What you will do:
Print every line of the listing below, starting with the line that holds "(** Storing into" and going on through the line that holds "let bytesPerRow := bytesPerRow_of (bm_width", both included, and print nothing else.

Task data:
(** *** The environment *)

Definition world (feed : list byte -> Response * option error)
    (net : Trace -> string -> Wire + error) : Env :=
  {| URL := url;
     Scheme := scheme;
     URL_String := url_String;
     url_Parse := parse;
     URL_Parse := resolve;
     Time := time;
     time_Parse := time_parse;
     Time_Format := time_format;
     xml_Unmarshal := fun data _ => feed data;
     path_Join := Join;
     RoundTrip := fun tr u => net tr (url_String u) |}.
End Double.

(** ** Scenarios: concrete feeds and networks *)

Module Scenario.
Definition flags : Flags :=
  {| url := "http://feed.example/rss?q=x";
     outputDir := "out";
     fileExtension := "file";
     redirectFileExtension := "magnet";
     targetDate := "2024-01-11";
     dryRun := false;
     verbose := false |}.

Definition dry : Flags :=
  {| url := "http://feed.example/rss?q=x";
     outputDir := "out";
     fileExtension := "file";
     redirectFileExtension := "magnet";
     targetDate := "2024-01-11";
     dryRun := true;
     verbose := true |}.

Definition ep1 : Item :=
  {| Title := "ep1"; Guid := "g1";
     PublishDate := "Thu, 11 Jan 2024 21:00:00 +0000";
     Link := "http://files.example/get/1" |}.

Definition ep2 : Item :=
  {| Title := "ep2"; Guid := "g2";
     PublishDate := "Wed, 10 Jan 2024 09:30:00 +0000";
     Link := "http://files.example/get/2" |}.

Definition ep3 : Item :=
  {| Title := "ep3"; Guid := "g3";
     PublishDate := "2024-01-11T21:00:00Z";
     Link := "http://files.example/get/3" |}.

Definition feed : Response :=
  {| Ch := {| Channel_Title := "episodes"; Items := [ep1; ep2; ep3] |} |}.

Definition answer (status : Z) (location : string) (body : string)
    (failure : option error) : Wire + error :=
  inl {| wire_status := status; wire_location := location;
         wire_body := {| io.data := list_byte_of_string body;
                         io.err := failure |} |}.

(** A network that answers by URL, whatever happened before. *)
Fixpoint serve (table : list (string * (Wire + error))) (tr : Trace)
    (u : string) : Wire + error :=
  match table with
  | [] => inr (errors.New "dial tcp: lookup failed: no such host")
  | (u', w) :: table' => if String.eqb u u' then w else serve table' tr u
  end.

Definition feed_ok : string * (Wire + error) :=
  ("http://feed.example/rss?q=x", answer 200 EmptyString "<rss>" None).

Definition magnet : string := "magnet:?xt=urn:btih:abc".

(** The link answers 200 after one ordinary redirect. *)
Definition net_ok : Trace -> string -> Wire + error :=
  serve [feed_ok;
         ("http://files.example/get/1", answer 301 "/mirror/1" EmptyString None);
         ("http://files.example/mirror/1", answer 200 EmptyString "ABC" None)].
(** * Receipt print server: raster encoder, ESC/POS framing, compositor
      formatting, route projection, paced transmission and the HTTP handler.

    A shallow embedding of [print-server.js].  JavaScript numbers are IEEE 754
    binary64 values and are modelled by Rocq's primitive floats; integers that
    the program only uses as array lengths, indices, bytes or bit patterns are
    modelled by [Z].  A JavaScript string is a sequence of UTF-16 code units
    and is modelled by [list Z]; the command stream is such a string whose
    code units are written out as bytes. *)

From Stdlib Require Import ZArith List Lia Bool String Ascii.
From Stdlib Require Import PrimFloat FloatOps SpecFloat Uint63 DecimalString.
From Stdlib Require Import QArith Qminmax Qpower Qabs Lqa.
From Stdlib Require FloatAxioms DecimalPos.
From stdpp Require Import base list.
From Equations Require Import Equations.

Set Warnings "-inexact-float,-register-all".
Local Open Scope Z_scope.

(** ** JavaScript strings *)

Abbreviation jsstring := (list Z).

(** An ASCII literal of the source as a sequence of code units. *)
Fixpoint str (s : string) : jsstring :=
  match s with
  | EmptyString => []
  | String c s' => Z.of_N (N_of_ascii c) :: str s'
  end.

(** [String.fromCharCode(n)]: one code unit, [ToUint16 n]. *)
Definition String_fromCharCode (n : Z) : jsstring := [n mod 65536].

(** [' '.repeat(n)] and friends. *)
Definition js_repeat (s : jsstring) (n : Z) : jsstring :=
  concat (replicate (Z.to_nat n) s).

(** The [length] of a string or an array. *)
Definition js_length {A : Type} (s : list A) : Z := Z.of_nat (length s).

(** [s.padStart(n)] and [s.padEnd(n)] with the default filler, a space:
    a string already [n] long or longer is returned unchanged. *)
Definition padStart (s : jsstring) (n : Z) : jsstring :=
  js_repeat (str " ") (n - js_length s) ++ s.

Definition padEnd (s : jsstring) (n : Z) : jsstring :=
  s ++ js_repeat (str " ") (n - js_length s).

(** [for (let i = 0; i < n; i += 1) body], threading the mutated state. *)
Definition for_range {St : Type} (n : Z) (body : Z -> St -> St) (s : St) : St :=
  fold_left (fun acc i => body (Z.of_nat i) acc) (seq 0 (Z.to_nat n)) s.

(** ** Control codes (lines 71-97) *)

Definition ESC : jsstring := [27].
Definition GS : jsstring := [29].
Definition ALIGN_LEFT : jsstring := ESC ++ str "a" ++ String_fromCharCode 0.
Definition ALIGN_CENTER : jsstring := ESC ++ str "a" ++ String_fromCharCode 1.
Definition BOLD_ON : jsstring := ESC ++ str "E" ++ String_fromCharCode 1.
Definition BOLD_OFF : jsstring := ESC ++ str "E" ++ String_fromCharCode 0.
Definition SECTION_BREAK : jsstring := str "<<<SECTION>>>".

(** ** Raster encoder (lines 198-217, repeated at 317-337 and 531-551) *)

(** [image.bitmap]: width, height and the RGBA bytes, four per pixel. *)
Record Bitmap := mkBitmap {
  bm_width : Z;
  bm_height : Z;
  bm_data : list Z
}.

(** An element of the pixel buffer as a number: a byte, or [undefined]
    (which arithmetic turns into NaN) past the end of the buffer. *)
Definition data_at (data : list Z) (i : Z) : float :=
  match data !! Z.to_nat i with
  | Some v => PrimFloat.of_uint63 (Uint63.of_Z v)
  | None => nan
  end.

Definition threshold : float := 0.5%float.

(** Lines 204-210: the ink decision for the pixel at column [x], row [y]. *)
Definition isBlack (width : Z) (data : list Z) (x y : Z) : bool :=
  let idx := (y * width + x) * 4 in
  let r := (data_at data idx / 255)%float in
  let g := (data_at data (idx + 1) / 255)%float in
  let b := (data_at data (idx + 2) / 255)%float in
  let a := (data_at data (idx + 3) / 255)%float in
  let lum := (0.2126 * r + 0.7152 * g + 0.0722 * b)%float in
  (threshold <? 1 - lum)%float && (0.1 <? a)%float.

(** [Math.ceil(a / b)] on integers with [b > 0]. *)
Definition Math_ceil_div (a b : Z) : Z := - ((- a) / b).

(** [raster[i] |= v] on a [Uint8Array]: the stored value is reduced to a
    byte; an index outside the array reads [undefined] and stores nothing. *)
Definition or_assign (raster : list Z) (i v : Z) : list Z :=
  match raster !! Z.to_nat i with
  | Some old => <[Z.to_nat i := Z.lor old v mod 256]> raster
  | None => raster
  end.

Definition bytesPerRow_of (width : Z) : Z := Math_ceil_div width 8.

(** Lines 199-217: allocate the zeroed raster and set one bit per ink pixel. *)
Definition packRaster (width height : Z) (data : list Z) : list Z :=
  let bytesPerRow := bytesPerRow_of width in
  let raster := replicate (Z.to_nat (bytesPerRow * height)) 0 in
  for_range height (fun y raster =>
    for_range width (fun x raster =>
      let byteIndex := y * bytesPerRow + Z.shiftr x 3 in
      let bit := 7 - Z.land x 7 in
      if isBlack width data x y
      then or_assign raster byteIndex (Z.shiftl 1 bit)
      else raster) raster) raster.

(** ** Raster command builder (lines 160-178) *)

(** Lines 160-166: one character per byte. *)
Definition bytesToBinaryString (byteArray : list Z) : jsstring :=
  fold_left (fun result b => result ++ String_fromCharCode b) byteArray [].

(** Storing into a [Uint8Array] keeps the low eight bits. *)
Definition to_uint8 (v : Z) : Z := v mod 256.

(** Lines 168-178.  [n & 0xff] and [(n >> 8) & 0xff] read bits 0-7 and 8-15
    of the 32-bit conversion of [n], which are bits 0-7 and 8-15 of [n]. *)
Definition buildRasterImageCommand
    (bitmapBytesPerRow height : Z) (rasterData : list Z) (mode : Z) : jsstring :=
  let xL := Z.land bitmapBytesPerRow 255 in
  let xH := Z.land (Z.shiftr bitmapBytesPerRow 8) 255 in
  let yL := Z.land height 255 in
  let yH := Z.land (Z.shiftr height 8) 255 in
  let header := [29; 118; 48; mode; xL; xH; yL; yH] in
  let payload := map to_uint8 header ++ map to_uint8 rasterData in
  bytesToBinaryString payload.

(** [Buffer.from(s, 'binary')] (lines 664 and 691): the bytes written to
    the spool file, one per code unit, its low eight bits. *)
Definition Buffer_from_binary (s : jsstring) : list Z := map (fun c => c mod 256) s.

(** Lines 198-218: from the prepared bitmap to the raster command. *)
Definition encodeBitmap (bm : Bitmap) : jsstring :=
  let bytesPerRow := bytesPerRow_of (bm_width bm) in
  let raster := packRaster (bm_width bm) (bm_height bm) (bm_data bm) in
  buildRasterImageCommand bytesPerRow (bm_height bm) raster 0.

(** The two bytes of a 16-bit little-endian field, and the value they hold. *)
Definition le16 (n : Z) : list Z := [n mod 256; (n / 256) mod 256].

Definition le16_value (lo hi : Z) : Z := lo + 256 * hi.

(** The bit that a packed raster holds for pixel column [x] of row [y]:
    byte [y * bytesPerRow + x / 8], counted from the most significant bit. *)
Definition raster_bit (bytesPerRow : Z) (raster : list Z) (x y : Z) : bool :=
  match raster !! Z.to_nat (y * bytesPerRow + x / 8) with
  | Some byte => Z.testbit byte (7 - x mod 8)
  | None => false
  end.

Definition is_byte (b : Z) : Prop := 0 <= b < 256.

(** State of the raster when the pixels selected by [processed] have been
    visited by the loops of [packRaster]. *)
Definition raster_inv (width height : Z) (data : list Z)
    (processed : Z -> Z -> bool) (raster : list Z) : Prop :=
  let bpr := bytesPerRow_of width in
  Z.of_nat (length raster) = bpr * height /\
  Forall is_byte raster /\
  forall x y, 0 <= x < 8 * bpr -> 0 <= y < height ->
    raster_bit bpr raster x y = processed x y && isBlack width data x y.

(** The four bytes of the pixel at column [x], row [y], when the buffer
    holds them. *)
Definition pixel_at (width : Z) (data : list Z) (x y : Z) : option (Z * Z * Z * Z) :=
  let idx := (y * width + x) * 4 in
  match data !! Z.to_nat idx, data !! Z.to_nat (idx + 1),
        data !! Z.to_nat (idx + 2), data !! Z.to_nat (idx + 3) with
  | Some r, Some g, Some b, Some a => Some (r, g, b, a)
  | _, _, _, _ => None
  end.

(** The ink rule in the words of the specification: channel values scaled
    to [0, 1], luminance 0.2126 R + 0.7152 G + 0.0722 B, ink when
    1 - luminance exceeds 0.5 and alpha exceeds 0.1. *)
Definition scaled (v : Z) : float := (PrimFloat.of_uint63 (Uint63.of_Z v) / 255)%float.

Definition luminance (R G B : Z) : float :=
  (0.2126 * scaled R + 0.7152 * scaled G + 0.0722 * scaled B)%float.

Definition ink_rule (R G B A : Z) : bool :=
  (0.5 <? 1 - luminance R G B)%float && (0.1 <? scaled A)%float.

(** A [width] by [height] buffer whose pixels all have the same four bytes. *)
Definition solid_image (width height : Z) (r g b a : Z) : list Z :=
  concat (replicate (Z.to_nat (width * height)) [r; g; b; a]).

(** A 10 by 2 sample: black and white opaque pixels, a mid grey, a
    transparent black pixel. *)
Definition sample_pixels : list Z :=
  concat [ [0;0;0;255]; [255;255;255;255]; [0;0;0;255]; [0;0;0;255]; [127;127;127;255];
           [128;128;128;255]; [0;0;0;0]; [0;0;0;25]; [0;0;0;26]; [255;0;0;255];
           [255;255;255;255]; [255;255;255;255]; [255;255;255;255]; [255;255;255;255];
           [255;255;255;255]; [255;255;255;255]; [255;255;255;255]; [0;0;0;255];
           [0;255;0;255]; [0;0;255;255] ].

(** ** QR payload framer (lines 346-356) *)

(** [Buffer.from(s, 'utf8')]: the UTF-8 bytes of a string given by its
    UTF-16 code units.  A surrogate pair encodes one code point in four
    bytes; a surrogate on its own is replaced by U+FFFD. *)
Definition is_high_surrogate (c : Z) : bool := (55296 <=? c) && (c <=? 56319).
Definition is_low_surrogate (c : Z) : bool := (56320 <=? c) && (c <=? 57343).
(** X13.  The fallback does not cover the first resolution: when the
    resolver rejects the first recipient (or there is no recipient at all,
    so that it is asked for [undefined]), [createJWE] fails with the
    resolver's error, having sent no request and tried no local
    encrypter. *)
Theorem createJWE_unresolvable_first_recipient (w : World) (cleartext : bytes)
    (recipients : list string) (options : CreateJWEOptions.t) (c : RPCClient) :
  _client (self w) = Some c ->
  Resolver_resolve (_resolver (self w)) (recipients !! 0%nat) = None ->
  createJWE cleartext recipients options w =
    (Throw ResolutionFailed,
     with_event (Resolved (_resolver (self w)) (recipients !! 0%nat)) w).
Proof.
  intros Hc Hdoc.
  unfold createJWE, try_catch, request, resolver_resolve, lift,
    bind, get, modify, ret, throw. simpl.
  now rewrite Hc, Hdoc.
Qed.

(** [createJWE] changes nothing but the record of calls. *)
Lemma createJWE_frame (w : World) (cleartext : bytes) (recipients : list string)
    (options : CreateJWEOptions.t) :
  self (after (createJWE cleartext recipients options) w) = self w /\
  heap (after (createJWE cleartext recipients options) w) = heap w.
Proof.
  unfold after, createJWE, try_catch, request, resolver_resolve, lift,
    bind, get, modify, ret, throw. simpl.
  repeat (case_match; simpl in *; simplify_eq; try (split; reflexivity)).
Qed.
(** Match the items at the current position ([at_start]: nothing consumed
    yet) and return the rest of the input.  Without [re.MULTILINE], [^]
    holds at the start only and [$] at the end or before a final line
    feed. *)
Fixpoint match_items (p : pattern) (at_start : bool) (s : str) : option str :=
  match p with
  | [] => Some s
  | Caret :: p' => if at_start then match_items p' at_start s else None
  | Dollar :: p' =>
    match s with
    | [] => match_items p' at_start s
    | [c] => if c =? LF then match_items p' at_start s else None
    | _ => None
    end
  | Class lo hi n :: p' =>
    match take_class lo hi n s with
    | Some s' => match_items p' (at_start && Nat.eqb n 0) s'
    | None => None
    end
  end.

(** [re.fullmatch(p, s)] as a truth value: the match must end at the end of
    the string. *)
Definition fullmatch (p : pattern) (s : str) : bool :=
  match match_items p true s with
  | Some [] => true
  | _ => false
  end.

End Re.

(* ================================================================== *)
(** ** The outside world and the libraries *)
(* ================================================================== *)

Module Runtime.

Import PyStr.

(** [requests.Response]: what the program reads of it. *)
Record Response : Type := mkResponse {
  status_code : Z;
  text : str
}.

(** A text message event of the webhook. *)
Record TextMessageEvent : Type := mkTextEvent {
  reply_token : str;
  message_text : str
}.

(** The events of an envelope: text messages and everything else. *)
Inductive WebhookEvent : Type :=
| TextEvent (e : TextMessageEvent)
| OtherEvent.

(** The exceptions the program meets. *)
Inductive exception : Type :=
| HTTPError (response : Response)      (* requests.exceptions.HTTPError *)
| InvalidSignatureError                (* linebot.exceptions *)
| HTTPException (code : Z)             (* werkzeug's, raised by flask.abort *)
| OtherError (class_name : str).       (* any other subclass of Exception *)

(** [e.__class__.__name__]; [abort(400)] raises the subclass [BadRequest]. *)
Definition class_name_of (e : exception) : str :=
  match e with
  | HTTPError _ => u8 "HTTPError"
  | InvalidSignatureError => u8 "InvalidSignatureError"
  | HTTPException code =>
    if (code =? 400)%Z then u8 "BadRequest" else u8 "HTTPException"
  | OtherError n => n
  end.

(** The outbound calls, in the order they are made. *)
Inductive Event : Type :=
| EvGet (url : str) (headers : list (str * str)) (timeout : Z)
| EvReply (token : str) (reply_text : str).

Definition is_get (e : Event) : bool :=
  match e with EvGet _ _ _ => true | EvReply _ _ => false end.

(** What the program runs against. *)
Record Platform : Type := mkPlatform {
  World : Type;
  (** the upper-case table of the Python runtime, from code point 128 on *)
  unicode_upper : codepoint -> list codepoint;
  (** the network answering a GET: a response, or the class name of the
      exception [requests.get] raises (Timeout, ConnectionError, ...) *)
  http_get : str -> list (str * str) -> Z -> World -> (Response + str) * World;
  (** the reply API: accepted, or the class name of the exception raised *)
  reply_api : str -> str -> World -> option str * World;
  (** [LINE_CHANNEL_SECRET] *)
  channel_secret : str;
  (** the SDK's [SignatureValidator.validate], given secret, body, signature *)
  validate_signature : str -> str -> str -> bool;
  (** the SDK's envelope parser: the events, or the class name of the
      exception raised on a malformed body *)
  parse_events : str -> list WebhookEvent + str
}.

(** The statuses [raise_for_status] turns into an [HTTPError]: the client
    errors 400-499 and the server errors 500-599. *)
Definition is_error_status (s : Z) : bool :=
  ((400 <=? s) && (s <? 600))%Z.

(** The statuses of the 2xx class. *)
Definition is_2xx (s : Z) : bool :=
  ((200 <=? s) && (s <? 300))%Z.

(** The result of a computation: a value or a raised exception. *)
Inductive result (A : Type) : Type :=
| Ok (a : A)
| Raise (e : exception).

Arguments Raise {A} e.

Section Monad.

Variable P : Platform.

(** Computations: world in; result, world and trace out. *)
Definition M (A : Type) : Type := World P -> result A * World P * list Event.

Definition ret {A} (a : A) : M A := fun w => (Ok a, w, []).

Definition raise {A} (e : exception) : M A := fun w => (Raise e, w, []).

Definition bind {A B} (m : M A) (k : A -> M B) : M B := fun w =>
  match m w with
  | (Ok a, w1, t1) =>
    match k a w1 with
    | (r, w2, t2) => (r, w2, t1 ++ t2)
    end
  | (Raise e, w1, t1) => (Raise e, w1, t1)
  end.

(** [try: body except ...: handler]: [handler e] is [None] when no
    [except] clause matches [e], which then propagates. *)
Definition try_except {A} (body : M A) (handler : exception -> option (M A)) : M A :=
  fun w =>
    match body w with
    | (Ok a, w1, t1) => (Ok a, w1, t1)
    | (Raise e, w1, t1) =>
      match handler e with
      | Some h =>
        match h w1 with
        | (r, w2, t2) => (r, w2, t1 ++ t2)
        end
      | None => (Raise e, w1, t1)
      end
    end.

(** [for x in xs: body(x)]. *)
Fixpoint for_each {A} (xs : list A) (body : A -> M unit) : M unit :=
  match xs with
  | [] => ret tt
  | x :: xs' => bind (body x) (fun _ => for_each xs' body)
  end.

Definition outcome {A} (r : result A * World P * list Event) : result A := fst (fst r).
Definition world_after {A} (r : result A * World P * list Event) : World P := snd (fst r).
Definition trace {A} (r : result A * World P * list Event) : list Event := snd r.

(** [requests.get(url, headers=headers, timeout=timeout)]. *)
Definition requests_get (url : str) (headers : list (str * str)) (timeout : Z)
  : M Response :=
  fun w =>
    match http_get P url headers timeout w with
    | (inl r, w1) => (Ok r, w1, [EvGet url headers timeout])
    | (inr cls, w1) => (Raise (OtherError cls), w1, [EvGet url headers timeout])
    end.

(** [response.raise_for_status()]: [HTTPError] for a 4xx or 5xx status. *)
Definition raise_for_status (r : Response) : M unit :=
  if is_error_status (status_code r)
  then raise (HTTPError r)
  else ret tt.

(** [line_bot_api.reply_message(token, TextSendMessage(text=text))]. *)
Definition reply_message (token text : str) : M unit :=
  fun w =>
    match reply_api P token text w with
    | (None, w1) => (Ok tt, w1, [EvReply token text])
    | (Some cls, w1) => (Raise (OtherError cls), w1, [EvReply token text])
    end.

End Monad.

Arguments ret {P A} a.
Arguments raise {P A} e.
Arguments outcome {P A} r.
Arguments world_after {P A} r.
Arguments trace {P A} r.

End Runtime.

(* ================================================================== *)
(** ** app.py *)
(* ================================================================== *)

Module App.

Import PyStr Runtime.

Notation "x <- m ;; k" := (bind m (fun x => k))
  (at level 61, m at next level, right associativity).
Notation "m ;;; k" := (bind m (fun _ => k))
  (at level 61, right associativity).

(** A Python value that is [None] or a [str]. *)
Definition pyval := option str.

(** [bool(v)]. *)
Definition truthy (v : pyval) : bool :=
  match v with
  | None => false
  | Some s => nonempty s
  end.
(** The first [LLM_CONTEXT_PROMPT] with its two slots filled. *)
Definition answer_prompt (context question : string) : string :=
  "You are an assistant for question-answering tasks. Use the following pieces of retrieved" +:+ nl +:+
  "    context to answer the question. If you don't know the answer, just say that you don't know. " +:+ nl +:+
  "    Be as verbose and educational in your response as possible. " +:+ nl +:+
  "    " +:+ nl +:+
  "    context: " +:+ context +:+ nl +:+
  "    Question: " +:+ dquote +:+ question +:+ dquote +:+ nl +:+
  "    Answer:" +:+ nl +:+
  "    ".

(** ** Sample data *)

(** A source record in the shape of the workplace data set (values kept as
    strings), and the metadata [JSONLoader] starts from. *)
Definition sample_record : gmap string string :=
  <["content" := "Effective: March 2020"]>
    (<["name" := "Work From Home Policy"]>
       (<["category" := "teams"]> ∅)).

Definition loader_metadata : gmap string string :=
  <["source" := "temp.json"]> (<["category" := "unfiled"]> ∅).

Definition doc_sales : Document string :=
  mkDocument "The sales team is organised by region."
             (<["name" := "Sales Organization Overview"]> ∅).

(** A passage whose body has a blank line, as the first passage printed by
    the notebook does. *)
Definition doc_policy : Document string :=
  mkDocument ("Purpose" +:+ nl +:+ nl +:+ "The purpose of this policy")
             (<["name" := "Work From Home Policy"]> ∅).

(** A passage whose source record had no [name] key. *)
Definition doc_unnamed : Document string :=
  mkDocument "Untitled note" (<["category" := "teams"]> ∅).

Definition no_results : string → result (list (Document string)) :=
  λ _, Ok [].

(** ** The later iterations of the chain *)

(** The notebook rebuilds the chain twice, each time with a new
    [LLM_CONTEXT_PROMPT]; the document prompt, [_combine_documents] and
    [_context] are repeated unchanged.  All three context prompts end in
    the same block of slots. *)
Definition answer_block_template : string :=
  "    context: {context}" +:+ nl +:+
  "    Question: " +:+ dquote +:+ "{question}" +:+ dquote +:+ nl +:+
  "    Answer:" +:+ nl +:+
  "    ".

Exercise solution:
(** Storing into a [Uint8Array] keeps the low eight bits. *)
Definition to_uint8 (v : Z) : Z := v mod 256.

(** Lines 168-178.  [n & 0xff] and [(n >> 8) & 0xff] read bits 0-7 and 8-15
    of the 32-bit conversion of [n], which are bits 0-7 and 8-15 of [n]. *)
Definition buildRasterImageCommand
    (bitmapBytesPerRow height : Z) (rasterData : list Z) (mode : Z) : jsstring :=
  let xL := Z.land bitmapBytesPerRow 255 in
  let xH := Z.land (Z.shiftr bitmapBytesPerRow 8) 255 in
  let yL := Z.land height 255 in
  let yH := Z.land (Z.shiftr height 8) 255 in
  let header := [29; 118; 48; mode; xL; xH; yL; yH] in
  let payload := map to_uint8 header ++ map to_uint8 rasterData in
  bytesToBinaryString payload.

(** [Buffer.from(s, 'binary')] (lines 664 and 691): the bytes written to
    the spool file, one per code unit, its low eight bits. *)
Definition Buffer_from_binary (s : jsstring) : list Z := map (fun c => c mod 256) s.

(** Lines 198-218: from the prepared bitmap to the raster command. *)
Definition encodeBitmap (bm : Bitmap) : jsstring :=
  let bytesPerRow := bytesPerRow_of (bm_width bm) in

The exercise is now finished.